Quando ele finalmente terminou, me deu um soco. Mas ok, foi merecido.

Afinal, suponho que não tenha sido muito legal da minha parte começar a rir.

- Ai, ai, não me bate droga!

- Então não ri, cacete!- ele ficara vermelho, acho que de raiva.

Provavelmente, de raiva.

- Desculpa é só que você está tão diferente- consegui segurar seus pulsos, ele apenas me olhava irritado- como consegue falar tanto sem nem parar pra respirar? E você GRITOU comigo!

- É ISSO que você tem a me dizer? Por favor, sai da minha casa, vai.

- Não, não, desculpa, desculpa. Desculpa. Por tudo.

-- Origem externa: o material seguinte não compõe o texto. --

(** * Coupon engine of the coupon-api service (src/coupons.py)

    Shallow embedding of the discount evaluation in
    [get_applicable_coupons] and [apply_coupon].  Money (prices,
    subtotals, totals, percentages, thresholds) is modelled by exact
    rationals [Q] in place of Python floats; item counts are [Z].
    A MongoDB document field read with [d.get(k, default)] can be missing,
    hold [None], or hold a value: this is [pyopt]. *)

From Stdlib Require Import QArith ZArith List Ascii String Permutation Sorted Lia.
From stdpp Require Import base gmap strings.
Import ListNotations.

Open Scope Z_scope.

(** ** Python-level helpers *)

(** A document field: key absent, key bound to [None], or a value. *)
Inductive pyopt (A : Type) : Type :=
| Missing : pyopt A
| PyNone : pyopt A
| PyVal : A -> pyopt A.
Arguments Missing {A}.
Arguments PyNone {A}.
Arguments PyVal {A} _.

(** Strict float comparison [a < b]. *)
Definition qlt (a b : Q) : bool := negb (Qle_bool b a).

(** Python's [min(a, b)]: the first argument unless the second is
    strictly smaller. *)
Definition py_min (a b : Q) : Q := if qlt b a then b else a.

(** Rejections of [apply_coupon] (HTTP 400 details) and the Python
    exceptions the evaluation can raise. *)
Inductive reject : Type :=
| NotActive          (* "Coupon is not active or not yet valid" *)
| Expired            (* "Coupon has expired" *)
| TierIneligible     (* "This coupon is not valid for <tier> tier" *)
| EmptyCart          (* "Cart is empty" *)
| NotApplicable      (* "Coupon is not applicable to your cart" *)
| UsageExhausted     (* "You have used all your exclusive coupons ..." *)
| TypeError          (* comparison with None, [x in None], [dict <= 0] *)
| ZeroDivisionError  (* [n // 0] *)
| WriteError.        (* an [update_one] MongoDB refuses: pymongo raises *)

Inductive result (A : Type) : Type :=
| Ok : A -> result A
| Err : reject -> result A.
Arguments Ok {A} _.
Arguments Err {A} _.
(** * splatapult: the depth-sorted point / splat rendering pipeline

    A shallow embedding of [src/core/program.cpp], [src/splatrenderer.cpp]
    and [src/pointrenderer.cpp].

    Conventions.
    - [uint32_t], [GLuint] and [size_t] values are integers in [Z]; every
      wrap-around of the C++ arithmetic is written out ([wrap32], [wrap64]).
    - A [float] is modelled by the rational number it denotes.  NaN and the
      infinities have no counterpart, and the rounding of [+], [-] and [*] is
      not modelled.  Multiplying by [65536.0f] is exact in binary floating
      point, so the quantisation step itself loses nothing.
    - OpenGL objects live in a store indexed by their names (the [GLuint]
      handles); every GL call the three files make is an explicit step on
      that store, and the calls are also recorded in order.
    - [std::vector::operator[]] outside the vector is undefined behaviour;
      the model checks the index and stops ([Undefined]). *)

From Stdlib Require Import ZArith QArith Qround List Lia Permutation Sorted Bool Ascii.
From stdpp Require Import gmap strings list pretty.

Local Open Scope Z_scope.

(* ===================================================================== *)
(** ** Machine integers and the float-to-integer conversion              *)
(* ===================================================================== *)

Module Num.

(** [std::numeric_limits<uint32_t>::max()] *)
Definition UINT32_MAX : Z := 4294967295.

Definition wrap32 (z : Z) : Z := z mod 2 ^ 32.
Definition wrap64 (z : Z) : Z := z mod 2 ^ 64.

(** [sizeof(uint32_t)] *)
Definition sizeof_uint32 : Z := 4.

(** Truncation toward zero, the rounding of every C++ float-to-integer
    conversion. *)
Definition Qtrunc (x : Q) : Z := Z.quot (Qnum x) (Z.pos (Qden x)).


(** What the x86-64 compilers emit for [(uint32_t)f]: a 64-bit [cvttss2si]
    (which answers [-2^63] when the value does not fit 64 bits) followed by
    a truncation to the low 32 bits. *)
Definition cvttss2si64 (x : Q) : Z :=
  let t := Qtrunc x in
  if (- 2 ^ 63 <=? t) && (t <? 2 ^ 63) then t else - 2 ^ 63.

Definition float_to_uint32 (x : Q) : Z := wrap32 (cvttss2si64 x).

(** [(uint32_t)i] for a [size_t] [i]. *)
Definition size_to_uint32 (i : Z) : Z := wrap32 i.

End Num.

(* ===================================================================== *)
(** ** The slice of glm the renderers use                                 *)
(* ===================================================================== *)

Module glm.

Record vec3 := mk_vec3 { x3 : Q; y3 : Q; z3 : Q }.
Record vec4 := mk_vec4 { x4 : Q; y4 : Q; z4 : Q; w4 : Q }.

(** Column-major, as glm stores them: [m[k]] is column [k]. *)
Record mat3 := mk_mat3 { m3c0 : vec3; m3c1 : vec3; m3c2 : vec3 }.
Record mat4 := mk_mat4 { m4c0 : vec4; m4c1 : vec4; m4c2 : vec4; m4c3 : vec4 }.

Não lhe soltei os pulsos, mas não havia percebido. Eu só era realmente ruim com situações assim. Ele esperava, batendo o pé direito impaciente.

- Me desculpe, Lucas. Eu devia ter ficado ao seu lado. Mas naquela época...Eu era um idiota- ouvi um ''ainda é'' resmungado- Quando eu vi tudo o que estava acontecendo... Eu fiquei com medo. Eu achei que me afastar fosse melhor. Eu resolvi que não ia mais me envolver... Só fui perceber o quanto aquilo tinha sido errado quando você não voltou pra escola. Desculpe.

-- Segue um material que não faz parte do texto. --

(** [l[i]]: a negative subscript counts from the end; outside
    [-len(l) .. len(l)-1] an IndexError is raised. *)
Definition getitem {A} (l : list A) (i : Z) : result A :=
  let n := Z.of_nat (length l) in
  let j := if i <? 0 then i + n else i in
  if (0 <=? j) && (j <? n) then
    match l !! Z.to_nat j with
    | Some x => Ok x
    | None => Raise IndexError
    end
  else Raise IndexError.

(** [str(n)] and [f"{n}"] for an int: decimal, a minus sign for negative
    numbers, no padding. *)
Definition str (n : Z) : string := NilEmpty.string_of_int (Z.to_int n).

(** [s.startswith(p)]. *)
Definition startswith (s p : string) : bool := String.prefix p s.

(** [s.split(sep)] for a one-character separator: the fields between the
    separators, of which there is always at least one. *)
Fixpoint split (sep : Ascii.ascii) (s : string) : list string :=
  match s with
  | EmptyString => [EmptyString]
  | String c s' =>
      if Ascii.eqb c sep then EmptyString :: split sep s'
      else match split sep s' with
           | f :: fs => String c f :: fs
           | [] => [String c EmptyString]
           end
  end.

(** The characters that [int] strips as white space around an ASCII
    literal: tab, line feed, vertical tab, form feed, carriage return (0x09
    to 0x0d) and the space. The separators 0x1c..0x1f are not among them. *)
Definition is_space (c : Ascii.ascii) : bool :=
  let n := Z.of_nat (Ascii.nat_of_ascii c) in
  ((9 <=? n) && (n <=? 13)) || (n =? 32).

(** [s.isascii()]: no byte above 127. *)
Fixpoint isascii (s : string) : bool :=
  match s with
  | EmptyString => true
  | String c s' => (Z.of_nat (Ascii.nat_of_ascii c) <? 128) && isascii s'
  end.

Fixpoint lstrip (s : string) : string :=
  match s with
  | String c s' => if is_space c then lstrip s' else s
  | EmptyString => EmptyString
  end.

Fixpoint rstrip (s : string) : string :=
  match s with
  | String c s' =>
      match rstrip s' with
      | EmptyString => if is_space c then EmptyString else String c EmptyString
      | r => String c r
      end
  | EmptyString => EmptyString
  end.

Definition nonempty (s : string) : bool :=
  match s with EmptyString => false | _ => true end.

(** The digits of a decimal literal: groups of one or more digits,
    separated by single underscores. *)
Definition int_digits (s : string) : option Z :=
  let groups := split "_"%char s in
  if forallb nonempty groups
  then Z.of_uint <$> NilEmpty.uint_of_string (String.concat "" groups)
  else None.

(** The parser of an ASCII literal in base 10: surrounding white space is
    stripped, then comes an optional sign and the digits; anything else
    raises ValueError. *)
Definition long_from_string (s : string) : result Z :=
  let body := rstrip (lstrip s) in
  let parsed :=
    match body with
    | String "-"%char ds => Z.opp <$> int_digits ds
    | String "+"%char ds => int_digits ds
    | _ => int_digits body
    end in
  match parsed with
  | Some n => Ok n
  | None => Raise ValueError
  end.

(** [int(s)] for a str. An ASCII str is parsed as it is. A str with a
    character outside ASCII is first rewritten to ASCII with the Unicode
    database, [unicode_to_ascii]: a decimal digit of any script becomes its
    ASCII digit, white space becomes a space, and the text is cut, with a
    question mark, at the first character that is neither. The database is
    a parameter. The limit on the number of digits (4300 by default) is not
    modelled: callback data have at most 64 bytes. *)
Definition int (unicode_to_ascii : string -> string) (s : string) : result Z :=
  long_from_string (if isascii s then s else unicode_to_ascii s).

End Py.

Import Py.

Notation "x <- c1 ;; c2" := (Py.bind c1 (fun x => c2))
  (at level 100, c1 at next level, right associativity).

(** ** The Telegram values the engine builds *)

Record InlineKeyboardButton := {
  text : string;
  callback_data : string
}.

Record InlineKeyboardMarkup := {
  inline_keyboard : list (list InlineKeyboardButton)
}.

(** What [process_selection] does to its [query] argument. *)
Inductive effect :=
| answer
| edit_message_reply_markup (reply_markup : InlineKeyboardMarkup).

(** A run of a coroutine of the engine: the calls on [query] made so far, in
    order, and the value returned or the exception raised. *)
Definition run (A : Type) : Type := list effect * result A.

Definition ret {A} (a : A) : run A := ([], Ok a).

Definition call (e : effect) : run unit := ([e], Ok tt).

Definition lift {A} (r : result A) : run A := ([], r).

Definition then_ {A B} (c : run A) (k : A -> run B) : run B :=
  match c with
  | (es, Ok a) => let '(es', r) := k a in (es ++ es', r)
  | (es, Raise e) => (es, Raise e)
  end.

Notation "x <~ c1 ;; c2" := (then_ c1 (fun x => c2))
  (at level 100, c1 at next level, right associativity).
Notation "c1 ;;; c2" := (then_ c1 (fun _ => c2))
  (at level 100, right associativity).

(** ** persiantools.jdatetime.JalaliDate: the value *)

Record JalaliDate := {
  year : Z;
  month : Z;
  day : Z
}.


(** ** An arithmetic Jalali calendar

    The engine is verified against the interface of [JalaliDate] (the
    Variables of the Section below), not against one implementation of it.
    This module is one instance of that interface, the 2820-year arithmetic
    calendar; the engine is evaluated on it for concrete months. *)

Module Arithmetic.

Definition MINYEAR : Z := 1.
Definition MAXYEAR : Z := 9377.

Definition is_leap (y : Z) : bool := ((y + 2346) * 683) mod 2820 <? 683.

Definition days_in_month (m y : Z) : Z :=
  if m <=? 6 then 31
  else if m <=? 11 then 30
  else if is_leap y then 30 else 29.

(** The dates the constructor [JalaliDate(y, m, d)] accepts. *)
Definition check_date (y m d : Z) : bool :=
  (MINYEAR <=? y) && (y <=? MAXYEAR) &&
  (1 <=? m) && (m <=? 12) &&
  (1 <=? d) && (d <=? days_in_month m y).

(** Leap years among the years [.. a]. *)
Definition leaps_upto (a : Z) : Z := (a + 2346) * 683 / 2820.

Definition days_before_month (m : Z) : Z :=
  if m <=? 7 then (m - 1) * 31 else 186 + (m - 7) * 30.

(** The proleptic Gregorian ordinal of a Jalali date; 1 Farvardin 1402 is
    21 March 2023, ordinal 738600. *)
Definition toordinal (d : JalaliDate) : Z :=
  365 * (year d - 1) + leaps_upto (year d - 1)
  + days_before_month (month d) + (day d - 1) + 226328.

(** [date.to_gregorian().weekday()]: Monday is 0 and Sunday is 6. *)
Definition weekday (d : JalaliDate) : Z := (toordinal d + 6) mod 7.

End Arithmetic.

(** ** A configured picker

    The attributes of one picker and the day its calendar defaults to, for
    the evaluation of the engine on concrete inputs. *)

Module Sample.

Definition callback_pattern : string := "cal".

Definition holidays : gmap string string :=
  {[ "1402/1/1" := "عید نوروز"; "1402/1/12" := "روز جمهوری اسلامی" ]}.

Definition today : JalaliDate := {| year := 1402; month := 1; day := 5 |}.

Definition ascii_digit (n : nat) : Ascii.ascii := Ascii.ascii_of_nat (48 + n).

(** A part of the Unicode database, on the UTF-8 bytes of a str: the
    Arabic-Indic digits U+0660..U+0669 (bytes D9 A0..A9) and the Persian
    digits U+06F0..U+06F9 (bytes DB B0..B9) become ASCII digits; the
    characters below 127 are kept, and at any other character the text is
    cut, with a question mark. *)
Fixpoint unicode_to_ascii (s : string) : string :=
  match s with
  | EmptyString => EmptyString
  | String c s' =>
      let n := Ascii.nat_of_ascii c in
      if (n <? 127)%nat then String c (unicode_to_ascii s')
      else
        match s' with
        | String c' s'' =>
            let n' := Ascii.nat_of_ascii c' in
            if ((n =? 217) && (160 <=? n') && (n' <=? 169))%nat
            then String (ascii_digit (n' - 160)) (unicode_to_ascii s'')
            else if ((n =? 219) && (176 <=? n') && (n' <=? 185))%nat
            then String (ascii_digit (n' - 176)) (unicode_to_ascii s'')
            else "?"
        | EmptyString => "?"
        end
  end.

End Sample.

(** ** The class [PersianDatePicker] *)

Section PersianDatePicker.

(** [self.callback_pattern] and [self.holidays]. *)
Variable callback_pattern : string.
Variable holidays : gmap string string.

(** [JalaliDate.today()], the dates the constructor [JalaliDate(y, m, d)]
    accepts, [JalaliDate.is_leap] and [date.to_gregorian().weekday()]. *)
Variable today : JalaliDate.
Variable check_date : Z -> Z -> Z -> bool.
Variable is_leap : Z -> bool.
Variable weekday : JalaliDate -> Z.

(** The Unicode database that [int] consults for a str with a character
    outside ASCII. *)
Variable unicode_to_ascii : string -> string.

#[local] Abbreviation int := (Py.int unicode_to_ascii).

(** [JalaliDate(y, m, d)]: a ValueError for a date that does not exist. *)
Definition new_JalaliDate (y m d : Z) : result JalaliDate :=
  if check_date y m d then Ok {| year := y; month := m; day := d |}
  else Raise ValueError.

Definition weekdays : list string :=
  ["ش"; "ی"; "د"; "س"; "چ"; "پ"; "ج"].

Definition months : list string :=
  ["فروردین"; "اردیبهشت"; "خرداد"; "تیر"; "مرداد"; "شهریور";
   "مهر"; "آبان"; "آذر"; "دی"; "بهمن"; "اسفند"].

Definition _get_persian_month_name (month : Z) : result string :=
  getitem months (month - 1).

Definition date_str (date : JalaliDate) : string :=
  str (year date) +:+ "/" +:+ str (month date) +:+ "/" +:+ str (day date).

Definition _is_holiday (date : JalaliDate) : bool :=
  bool_decide (is_Some (holidays !! date_str date)) || (weekday date =? 4).

(** The arguments of [create_calendar] after its first statement: today's
    year and month when either argument is None or 0. *)
Definition resolve (year_arg month_arg : option Z) : Z * Z :=
  match year_arg, month_arg with
  | Some y, Some m =>
      if (y =? 0) || (m =? 0) then (year today, month today) else (y, m)
  | _, _ => (year today, month today)
  end.

Definition ignore_button (label : string) : InlineKeyboardButton :=
  {| text := label; callback_data := "ignore" |}.

Definition blank : InlineKeyboardButton := ignore_button " ".

Definition nav_token (action : string) (year month : Z) : string :=
  callback_pattern +:+ "_" +:+ action +:+ "_" +:+ str year +:+ "_" +:+ str month.

Definition day_token (year month day : Z) : string :=
  callback_pattern +:+ "_day_" +:+ str year +:+ "_" +:+ str month
  +:+ "_" +:+ str day.

Definition header_row (year month : Z) (name : string) : list InlineKeyboardButton :=
  [ {| text := "←"; callback_data := nav_token "prev" year month |};
    ignore_button (name +:+ " " +:+ str year);
    {| text := "→"; callback_data := nav_token "next" year month |} ].

Definition weekday_row : list InlineKeyboardButton :=
  ignore_button <$> weekdays.

(** Lines 105-106. *)
Definition start_weekday (first_day : JalaliDate) : Z :=
  (weekday first_day + 2) mod 7.

(** Lines 108-113. *)
Definition days_in_month (year month : Z) : Z :=
  if month <=? 6 then 31
  else if month <=? 11 then 30
  else if negb (is_leap year) then 29 else 30.

Definition day_button (year month day : Z) (date : JalaliDate) : InlineKeyboardButton :=
  {| text := if _is_holiday date then "🔴" +:+ str day else str day;
     callback_data := day_token year month day |}.

(** The body of the loop over the days: the state is [keyboard] and
    [current_row]. *)
Definition add_day (year month : Z)
    (st : list (list InlineKeyboardButton) * list InlineKeyboardButton)
    (day : Z)
  : result (list (list InlineKeyboardButton) * list InlineKeyboardButton) :=
  let '(keyboard, current_row) := st in
  date <- new_JalaliDate year month day ;;
  let current_row := current_row ++ [day_button year month day date] in
  if Z.of_nat (length current_row) =? 7
  then Ok (keyboard ++ [current_row], [])
  else Ok (keyboard, current_row).

Fixpoint add_days (year month : Z) (days : list Z)
    (st : list (list InlineKeyboardButton) * list InlineKeyboardButton)
  : result (list (list InlineKeyboardButton) * list InlineKeyboardButton) :=
  match days with
  | [] => Ok st
  | day :: days' =>
      st' <- add_day year month st day ;;
      add_days year month days' st'
  end.

(** Lines 136-139: the last row is filled up to seven cells. *)
Definition close_row
    (st : list (list InlineKeyboardButton) * list InlineKeyboardButton)
  : list (list InlineKeyboardButton) :=
  let '(keyboard, current_row) := st in
  match current_row with
  | [] => keyboard
  | _ => keyboard ++ [current_row ++ replicate (7 - length current_row)%nat blank]
  end.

Ele apenas bufou, soltando-se, irritado.

Fiquei ali no sofá mesmo.

- Que seja. Vai embora.

Olhei para ele, em pé ali. Realmente. Não havia mais nada a ser dito.

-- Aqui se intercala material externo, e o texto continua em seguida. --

(** * Role ancestry closure of awx/main/models/rbac.py

    A shallow embedding of the role graph tables, of the layered
    ancestry rebuild ([Role._simultaneous_ancestry_rebuild]), of the
    batching context manager ([batch_role_ancestor_rebuilding]) and of
    [get_roles_on_resource], followed by the properties established
    about them. *)

From Stdlib Require Import ZArith List Bool String Lia Permutation.
Import ListNotations.
Local Open Scope Z_scope.

(** ** Schema *)

(** Row of [main_rbac_roles]: the columns that the closure engine reads. *)
Record Role := mkRole {
  id : Z;
  role_field : string;
  content_type : option Z;
  object_id : option Z
}.

(** Row of the [Role.parents] through table: [from_role_id] inherits
    from [to_role_id]. *)
Record ParentEdge := mkEdge {
  from_role_id : Z;
  to_role_id : Z
}.

(** Row of [main_rbac_role_ancestors] ([RoleAncestorEntry]). *)
Record RoleAncestorEntry := mkEntry {
  entry_id : Z;
  descendent : Z;
  ancestor : Z;
  entry_role_field : string;
  content_type_id : Z;
  entry_object_id : Z
}.

(** Row of the [Role.members] through table. *)
Record Membership := mkMember {
  member_role_id : Z;
  member_user_id : Z
}.

(** The statements that reach the store, in the order they are issued. *)
Inductive Statement :=
| SeedPurge (ids : list Z)       (* DELETE ... WHERE ancestor_id IN (ids) *)
| LayerDelete (ids : list Z)     (* DELETE ... WHERE descendent_id IN (ids) AND id NOT IN (...) *)
| LayerInsert (ids : list Z)     (* INSERT INTO ... SELECT ... WHERE id IS NULL *)
| SelectChildren (ids : list Z)  (* Role.objects.distinct().filter(...).values_list('children__id') *)
| Begin
| Commit
| Rollback.

Record Database := mkDb {
  roles : list Role;
  parents : list ParentEdge;
  members : list Membership;
  ancestors : list RoleAncestorEntry;
  next_id : Z;                       (* sequence behind the surrogate key *)
  statements : list Statement
}.

Definition set_ancestors (db : Database) (rows : list RoleAncestorEntry) (next : Z) : Database :=
  mkDb (roles db) (parents db) (members db) rows next (statements db).

Definition log_statement (s : Statement) (db : Database) : Database :=
  mkDb (roles db) (parents db) (members db) (ancestors db) (next_id db)
       (statements db ++ [s]).

(** ** SQL fragments *)

(** [x IN (ids)] *)
Definition id_in (x : Z) (ids : list Z) : bool := existsb (Z.eqb x) ids.

Definition coalesce (v : option Z) (d : Z) : Z :=
  match v with Some x => x | None => d end.

Definition pair_eq_dec (x y : Z * Z) : {x = y} + {x <> y}.
Proof. decide equality; apply Z.eq_dec. Defined.

(** The inner query of the DELETE statement (lines 292-300): the union
    of the parents' ancestors and of the self entries, as
    [(from_id, to_id)]. *)
Definition new_ancestry_pairs (db : Database) (ids : list Z) : list (Z * Z) :=
  nodup pair_eq_dec
    (flat_map (fun p =>
         if id_in (from_role_id p) ids
         then map (fun a => (from_role_id p, ancestor a))
                  (filter (fun a => to_role_id p =? descendent a) (ancestors db))
         else [])
       (parents db)
     ++ map (fun r => (id r, id r))
            (filter (fun r => id_in (id r) ids) (roles db))).

(** Row of [new_ancestry_list] in the INSERT statement (lines 312-330). *)
Record NewAncestry := mkNew {
  from_id : Z;
  to_id : Z;
  new_role_field : string;
  new_content_type_id : Z;
  new_object_id : Z
}.

Definition NewAncestry_eq_dec (x y : NewAncestry) : {x = y} + {x <> y}.
Proof. decide equality; solve [apply Z.eq_dec | apply string_dec]. Defined.

Definition new_ancestry_list (db : Database) (ids : list Z) : list NewAncestry :=
  nodup NewAncestry_eq_dec
    (flat_map (fun p =>
         if id_in (from_role_id p) ids
         then flat_map (fun r =>
                map (fun a => mkNew (from_role_id p) (ancestor a) (role_field r)
                                    (coalesce (content_type r) 0)
                                    (coalesce (object_id r) 0))
                    (filter (fun a => to_role_id p =? descendent a) (ancestors db)))
              (filter (fun r => from_role_id p =? id r) (roles db))
         else [])
       (parents db)
     ++ map (fun r => mkNew (id r) (id r) (role_field r)
                            (coalesce (content_type r) 0)
                            (coalesce (object_id r) 0))
            (filter (fun r => id_in (id r) ids) (roles db))).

- Posso só fazer uma pergunta?

Ele me dirigiu um olhar, um tanto apreensivo. Por um instante, pareceu aquele mesmo Lucas assustado e divertidamente tímido de uns tempos atrás. Não. Aquele não era o momento certo.

Resolvi esperar a resposta, sacando outra dúvida igualmente urgente.

- Qual é a desse cabelo?

Bufou, contrariado, abrindo a porta pra mim e só faltando pegar um cabo de vassoura pra me escorraçar, e fazendo questão de girar a chave furiosamente, o som de tranca sendo ouvido em todo o andar.

Desci os quatro lances de escada enquanto avisava a Jéssica que ele estava bem.  Me deitei sobre o volante assim que entrei no carro.

Dizem que Brasília é um ovo. E, cara, isso é realmente verdade.

Pensei na pergunta que quase fiz. Eu queria resposta. Mas não sabia se tinha direito de pedi-la.

Dei partida no carro, o ronco do motor ganhando vida, a vibração suave do veículo... Aquilo me reconfortou um pouco.

Não era como se tivesse acabado.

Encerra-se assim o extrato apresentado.